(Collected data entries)
(* ===== verification/WordCount.v ===== *)
(** * The parallel word count: [Posix-Thread/word_count_using_thread.c]

    Four threads count the words of one file, each in its own part.  A file is
    the list of its bytes; [pread] returns at least one byte before the end of
    the file and at most as many as asked for, how many exactly is an argument of
    the model.  The threads share only the file, which nobody writes, and print
    under a mutex: the order of their lines is the only thing the schedule
    decides, so a thread is modelled by the function it computes. *)
From stdpp Require Import base list strings pretty.
From Stdlib Require Import ZArith Lia.
From Stdlib Require Ascii String.
From S2P Require Import Prelude.

Module WordCount.

Abbreviation char := Ascii.ascii.

Definition MAX_THREADS : nat := 4.
Definition BUF_SIZE : nat := 8 * 1024.

Definition is_delim (c : char) : bool := is_space c.

(** [start], [end] of a thread's part. *)
Record ThreadData : Set := mkdata { start : nat; end_ : nat }.

(** The loop over the bytes of the buffer. *)
Definition count_byte (s : nat * bool) (c : char) : nat * bool :=
  let '(count, in_word) := s in
  if is_delim c then if in_word then (count + 1, false) else (count, false) else (count, true).

Section Pread.

(** How many bytes [pread] delivers at a position when so many are wanted. *)
Variable delivered : nat → nat → nat.

Definition pread (file : list char) (want pos : nat) : list char :=
  take (delivered pos want) (take want (drop pos file)).

(** [while (pos < tdata->end)]. *)
Fixpoint count_loop (fuel : nat) (file : list char) (pos end_ : nat) (s : nat * bool) : res (nat * bool) :=
  if pos <? end_ then
    match fuel with
    | O => UB OutOfFuel
    | S fuel =>
        let to_read := if end_ - pos <? BUF_SIZE then end_ - pos else BUF_SIZE in
        let buf := pread file to_read pos in
        if length buf =? 0 then Ok s
        else count_loop fuel file (pos + length buf) end_ (foldl count_byte s buf)
    end
  else Ok s.

(** Each round reads a byte, so the length of the part is enough. *)
Definition count_words (file : list char) (t : ThreadData) : res nat :=
  '(count, in_word) ← count_loop (end_ t - start t) file (start t) (end_ t) (0, false);
  Ok (if in_word : bool then count + 1 else count).

(** [while (pread(fd, &c, 1, start) == 1 && !is_delim(c)) start++]. *)
Fixpoint adjust (fuel : nat) (file : list char) (pos : nat) : res nat :=
  match pread file 1 pos with
  | [c] =>
      if is_delim c then Ok pos
      else match fuel with O => UB OutOfFuel | S fuel => adjust fuel file (pos + 1) end
  | _ => Ok pos
  end.

(** The part of thread [i]. *)
Definition part (file : list char) (i : nat) : res ThreadData :=
  let size := length file in
  let chunk_size := size / MAX_THREADS in
  let start := i * chunk_size in
  let end_ := if i =? MAX_THREADS - 1 then size else (i + 1) * chunk_size in
  if 0 <? i then start ← adjust size file start; Ok (mkdata start end_) else Ok (mkdata start end_).

(** What thread [i] prints. *)
Definition thread_line (t : ThreadData) (count : nat) : string :=
  ("Thread [" +:+ d (Z.of_nat (start t)) +:+ " - " +:+ d (Z.of_nat (end_ t)) +:+ "]: " +:+ d (Z.of_nat count) +:+ " words" +:+ nl)%string.

Fixpoint threads (file : list char) (l : list nat) : C unit nat :=
  match l with
  | [] => mret 0
  | i :: l =>
      t ← lift (part file i);
      n ← lift (count_words file t);
      printf (thread_line t n) ;;
      total ← threads file l;
      mret (n + total)
  end.

(** [main], the lines of the threads in the order of their creation. *)
Definition main (file : list char) : C unit unit :=
  if length file =? 0 then mret tt
  else
    total_words ← threads file (seq 0 MAX_THREADS);
    printf ("Total words: " +:+ d (Z.of_nat total_words) +:+ nl)%string.

End Pread.

End WordCount.

(** ** Words *)
Module WordSpec.
Import WordCount.

(** The number of words that begin in a text; [p] says whether a delimiter or
    nothing precedes it. *)
Fixpoint starts (p : bool) (l : list char) : nat :=
  match l with
  | [] => 0
  | c :: l => if is_delim c then starts true l else Nat.b2n p + starts false l
  end.

Definition words (l : list char) : nat := starts true l.

Definition after (p : bool) (l : list char) : bool := match last l with Some c => is_delim c | None => p end.

(** A word begins at position [b]. *)
Definition begins_word (file : list char) (b : nat) : bool :=
  match file !! b with Some c => negb (is_delim c) && after true (take b file) | None => false end.

Lemma after_cons p c l : after p (c :: l) = after (is_delim c) l.
Proof. unfold after. rewrite last_cons. by destruct (last l). Qed.

Lemma starts_app p l1 l2 : starts p (l1 ++ l2) = starts p l1 + starts (after p l1) l2.
Proof.
  revert p. induction l1 as [|c l1 IH]; intros p; [done|]. cbn [app starts]. rewrite !IH.
  rewrite after_cons. destruct (is_delim c); lia.
Qed.

(** The counting loop counts the words that begin. *)
Lemma count_bytes l n w :
  foldl count_byte (n, w) l = (n + starts (negb w) l + Nat.b2n w - Nat.b2n (negb (after (negb w) l)), negb (after (negb w) l)).
Proof.
  revert n w. induction l as [|c l IH]; intros n w; cbn [foldl].
  { cbn. rewrite negb_involutive. f_equal. lia. }
  rewrite after_cons. cbn [starts]. unfold count_byte at 2. destruct (is_delim c), w; rewrite IH; cbn [negb Nat.b2n]; f_equal; lia.
Qed.

(** The length of the leading non-delimiters. *)
Fixpoint word_length (l : list char) : nat :=
  match l with [] => 0 | c :: l => if is_delim c then 0 else S (word_length l) end.

Lemma word_length_le l : word_length l ≤ length l.
Proof. induction l as [|c l IH]; cbn; [done|]. destruct (is_delim c); lia. Qed.

(** Words are lost when a part begins with a word that the part before it does
    not end with. *)
Lemma starts_skip p l : starts p l = Nat.b2n (p && negb (word_length l =? 0)) + words (drop (word_length l) l).
Proof.
  assert (∀ l, starts false l = words (drop (word_length l) l)) as Hf.
  { clear. induction l as [|c l IH]; cbn; [done|]. destruct (is_delim c) eqn:Hc; cbn; [by rewrite Hc|]. exact IH. }
  destruct p; cbn [andb]; [|by rewrite Hf]. destruct l as [|c l]; [done|]. cbn [starts word_length].
  destruct (is_delim c) eqn:Hc; cbn; [by rewrite Hc|]. by rewrite Hf.
Qed.

Lemma drop_word_take l n : drop (word_length l) (take n l) = drop (word_length (take n l)) (take n l).
Proof.
  revert n. induction l as [|c l IH]; intros n; [by destruct n|]. destruct n as [|n]; [by rewrite take_0, !drop_nil|].
  cbn [take word_length]. destruct (is_delim c); [done|]. cbn. apply IH.
Qed.

Section Reading.
Variable delivered : nat → nat → nat.
Hypothesis delivers : ∀ pos want, 0 < want → 0 < delivered pos want.

Lemma pread_ok file want pos :
  pos < length file → 0 < want →
  ∃ n, 0 < n ≤ want ∧ n ≤ length file - pos ∧ pread delivered file want pos = take n (drop pos file) ∧ length (pread delivered file want pos) = n.
Proof.
  intros Hp Hw. pose proof (delivers pos want Hw). unfold pread. exists (min (min (delivered pos want) want) (length file - pos)).
  split; [lia|]. split; [lia|]. rewrite length_take, length_take, length_drop. split; [|lia]. rewrite take_take.
  destruct (Nat.le_gt_cases (min (delivered pos want) want) (length file - pos)).
  - by rewrite (Nat.min_l _ (length file - pos)) by lia.
  - rewrite (Nat.min_r _ (length file - pos)) by lia. rewrite !take_ge; rewrite ?length_drop; [done|lia..].
Qed.

#[local] Opaque BUF_SIZE.

Lemma count_loop_ok fuel file pos end_ s :
  end_ ≤ length file → end_ - pos ≤ fuel →
  count_loop delivered fuel file pos end_ s = Ok (foldl count_byte s (take (end_ - pos) (drop pos file))).
Proof.
  revert pos s. induction fuel as [|fuel IH]; intros pos s He Hf; cbn [count_loop]; destruct (Nat.ltb_spec pos end_); try lia.
  1, 3: by replace (end_ - pos) with 0 by lia.
  set (want := if end_ - pos <? BUF_SIZE then end_ - pos else BUF_SIZE).
  assert (0 < want ≤ end_ - pos) as Hw. { unfold want. assert (0 < BUF_SIZE) by (by apply (Nat.ltb_lt 0); vm_compute). destruct (Nat.ltb_spec (end_ - pos) BUF_SIZE); lia. }
  destruct (pread_ok file want pos) as (n & Hn1 & Hn2 & -> & Hl); [lia..|]. clearbody want.
  rewrite length_take, length_drop, Nat.min_l by lia. destruct (Nat.eqb_spec n 0); [lia|]. rewrite IH by lia. f_equal.
  rewrite <- foldl_app. f_equal. rewrite <- drop_drop, take_take_drop. f_equal. lia.
Qed.

Lemma count_words_ok file t :
  end_ t ≤ length file → count_words delivered file t = Ok (words (take (end_ t - start t) (drop (start t) file))).
Proof.
  intros He. unfold count_words. rewrite count_loop_ok by lia. rewrite count_bytes. unfold mbind, res_bind. cbn [negb Nat.b2n]. unfold words.
  set (l := take _ _). assert (after true l = true ∨ 0 < starts true l) as Ha.
  { clear. induction l as [|c l IH]; [by left|]. cbn [starts]. rewrite after_cons. destruct (is_delim c); [done|]. right. cbn. lia. }
  destruct (after true l); cbn; f_equal; destruct Ha; try done; lia.
Qed.

Lemma adjust_ok fuel file pos :
  length file - pos ≤ fuel → adjust delivered fuel file pos = Ok (pos + word_length (drop pos file)).
Proof.
  revert pos. induction fuel as [|fuel IH]; intros pos Hf.
  - cbn [adjust]. unfold pread. rewrite drop_ge by lia. cbn. rewrite take_nil. by rewrite Nat.add_0_r.
  - destruct (Nat.le_gt_cases (length file) pos).
    { cbn [adjust]. unfold pread. rewrite drop_ge by lia. cbn. rewrite take_nil. by rewrite Nat.add_0_r. }
    destruct (lookup_lt_is_Some_2 file pos) as [c Hc]; [lia|]. destruct (pread_ok file 1 pos) as (n & Hn1 & _ & Hr & _); [lia..|].
    cbn [adjust]. rewrite Hr. replace n with 1 by lia. rewrite (drop_S _ _ _ Hc). cbn [take word_length]. destruct (is_delim c); [by rewrite Nat.add_0_r|].
    rewrite IH by lia. f_equal. rewrite Nat.add_1_r. lia.
Qed.

(** The bounds of a part before its start is moved. *)
Definition low (file : list char) (i : nat) : nat := i * (length file / MAX_THREADS).
Definition high (file : list char) (i : nat) : nat := if i =? MAX_THREADS - 1 then length file else (i + 1) * (length file / MAX_THREADS).

(** A word that begins exactly where a part other than the first begins. *)
Definition lost (file : list char) (i : nat) : nat := Nat.b2n ((0 <? i) && (low file i <? high file i) && begins_word file (low file i)).

Lemma high_le file i : i < MAX_THREADS → low file i ≤ high file i ≤ length file.
Proof.
  intros Hi. unfold low, high. pose proof (Nat.Div0.mul_div_le (length file) MAX_THREADS) as H. change MAX_THREADS with 4 in *.
  change (4 - 1) with 3. destruct (Nat.eqb_spec i 3) as [->|]; [lia|]. set (q := length file / 4) in *. nia.
Qed.

Lemma starts_part file b e :
  b ≤ e → starts true (take e file) = starts true (take b file) + starts (after true (take b file)) (take (e - b) (drop b file)).
Proof. intros Hb. rewrite <- starts_app. f_equal. rewrite take_take_drop. f_equal. lia. Qed.

Lemma begins_part file b e :
  b ≤ e → after true (take b file) && negb (word_length (take (e - b) (drop b file)) =? 0) = (b <? e) && begins_word file b.
Proof.
  intros Hb. unfold begins_word. destruct (Nat.ltb_spec b e); cbn [andb].
  - destruct (file !! b) as [c|] eqn:Hc.
    + rewrite (drop_S _ _ _ Hc). destruct (e - b) as [|k] eqn:Hk; [lia|]. cbn. destruct (is_delim c), (after true (take b file)); done.
    + rewrite drop_ge by (by apply lookup_ge_None). rewrite take_nil. cbn. by rewrite andb_false_r.
  - replace (e - b) with 0 by lia. cbn. by rewrite andb_false_r.
Qed.

(** What thread [i] counts, and what it leaves out. *)
Lemma thread_ok file i :
  i < MAX_THREADS →
  ∃ t n, part delivered file i = Ok t ∧ count_words delivered file t = Ok n ∧
    starts true (take (high file i) file) = starts true (take (low file i) file) + n + lost file i.
Proof.
  intros Hi. destruct (high_le file i Hi) as [Hlh Hh]. unfold part. fold (low file i) (high file i). unfold lost.
  destruct (Nat.ltb_spec 0 i) as [Hpos|Hz]; cbn [andb].
  - rewrite adjust_ok by lia. eexists _, _. split; [reflexivity|]. rewrite count_words_ok by done. split; [reflexivity|]. cbn [start end_].
    rewrite (starts_part file (low file i) (high file i)) by done. rewrite (starts_skip (after true (take (low file i) file))), begins_part by done. rewrite <- Nat.add_assoc. f_equal. rewrite Nat.add_comm. f_equal.
    rewrite <- drop_word_take, <- drop_drop. f_equal. set (X := drop (low file i) file). set (w := word_length X). rewrite (firstn_skipn_comm _ w X). destruct (Nat.le_gt_cases w (high file i - low file i)).
    + by replace (w + (high file i - (low file i + w))) with (high file i - low file i) by lia.
    + rewrite !(drop_ge _ w); [done|rewrite length_take; lia..].
  - assert (i = 0) as -> by lia. assert (low file 0 = 0) as -> by done. eexists _, _. split; [reflexivity|]. rewrite count_words_ok by done. split; [reflexivity|].
    cbn [start end_]. rewrite Nat.sub_0_r, Nat.add_0_r. done.
Qed.

End Reading.

End WordSpec.

(** ** Theorems *)
Import WordCount WordSpec.

(** C28: the program ends and reports the number of words of the file less the
    words that begin exactly at one of the three inner boundaries: such a word
    is skipped by the part that begins there and is not seen by the part before.
    The answer does not depend on how [pread] cuts the file. *)
Theorem word_count_total delivered (delivers : ∀ pos want, 0 < want → 0 < delivered pos want) file :
  file ≠ [] →
  ∃ lines n, main delivered file tt = Ok (tt, tt, lines ++ [("Total words: " +:+ d (Z.of_nat n) +:+ nl)%string]) ∧
    length lines = MAX_THREADS ∧ n + (lost file 1 + lost file 2 + lost file 3) = words file.
Proof.
  intros Hne. unfold main. destruct file as [|c file]; [done|]. set (l := c :: file). replace (length l =? 0) with false by done.
  destruct (thread_ok delivered delivers l 0) as (t0 & n0 & P0 & N0 & S0); [by unfold MAX_THREADS; lia|].
  destruct (thread_ok delivered delivers l 1) as (t1 & n1 & P1 & N1 & S1); [by unfold MAX_THREADS; lia|].
  destruct (thread_ok delivered delivers l 2) as (t2 & n2 & P2 & N2 & S2); [by unfold MAX_THREADS; lia|].
  destruct (thread_ok delivered delivers l 3) as (t3 & n3 & P3 & N3 & S3); [by unfold MAX_THREADS; lia|].
  cbn [seq MAX_THREADS threads]. unfold mbind, C_bind, mret, C_ret, lift, printf. rewrite P0, N0, P1, N1, P2, N2, P3, N3.
  eexists [_; _; _; _], _. split; [reflexivity|]. split; [done|].
  change (high l 0) with (low l 1) in S0. change (high l 1) with (low l 2) in S1. change (high l 2) with (low l 3) in S2.
  change (high l 3) with (length l) in S3. change (low l 0) with 0 in S0. change (lost l 0) with 0 in S0.
  rewrite firstn_all in S3. unfold words. rewrite S3, S2, S1, S0. change (starts true (take 0 l)) with 0. lia.
Qed.

Lemma word_count_total_witness :
  ∃ lines n, main (λ _ want, want) (String.list_ascii_of_string "ab cd ef gh ij") tt =
      Ok (tt, tt, lines ++ [("Total words: " +:+ d (Z.of_nat n) +:+ nl)%string]) ∧
    length lines = MAX_THREADS ∧ n + 3 = 5.
Proof.
  destruct (word_count_total (λ _ want, want) (λ _ _ H, H) (String.list_ascii_of_string "ab cd ef gh ij")) as (lines & n & H1 & H2 & H3); [done|].
  exists lines, n. split; [exact H1|]. split; [exact H2|]. exact H3.
Defined.

(** One word at every boundary: one of four words is reported. *)
Lemma word_count_loses :
  words (String.list_ascii_of_string "a b c d ") = 4 ∧
  run_output (main (λ _ want, want) (String.list_ascii_of_string "a b c d ")) tt =
    Ok [("Thread [0 - 2]: 1 words" +:+ nl)%string; ("Thread [3 - 4]: 0 words" +:+ nl)%string;
        ("Thread [5 - 6]: 0 words" +:+ nl)%string; ("Thread [7 - 8]: 0 words" +:+ nl)%string;
        ("Total words: 1" +:+ nl)%string].
Proof. by vm_compute. Qed.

**What this task involves**
Of all the entries above, retype exactly the lines from the line with "else match fuel" to the line with "let end_ := if", both included, and no others.

**The completed task**
      else match fuel with O => UB OutOfFuel | S fuel => adjust fuel file (pos + 1) end
  | _ => Ok pos
  end.

(** The part of thread [i]. *)
Definition part (file : list char) (i : nat) : res ThreadData :=
  let size := length file in
  let chunk_size := size / MAX_THREADS in
  let start := i * chunk_size in
  let end_ := if i =? MAX_THREADS - 1 then size else (i + 1) * chunk_size in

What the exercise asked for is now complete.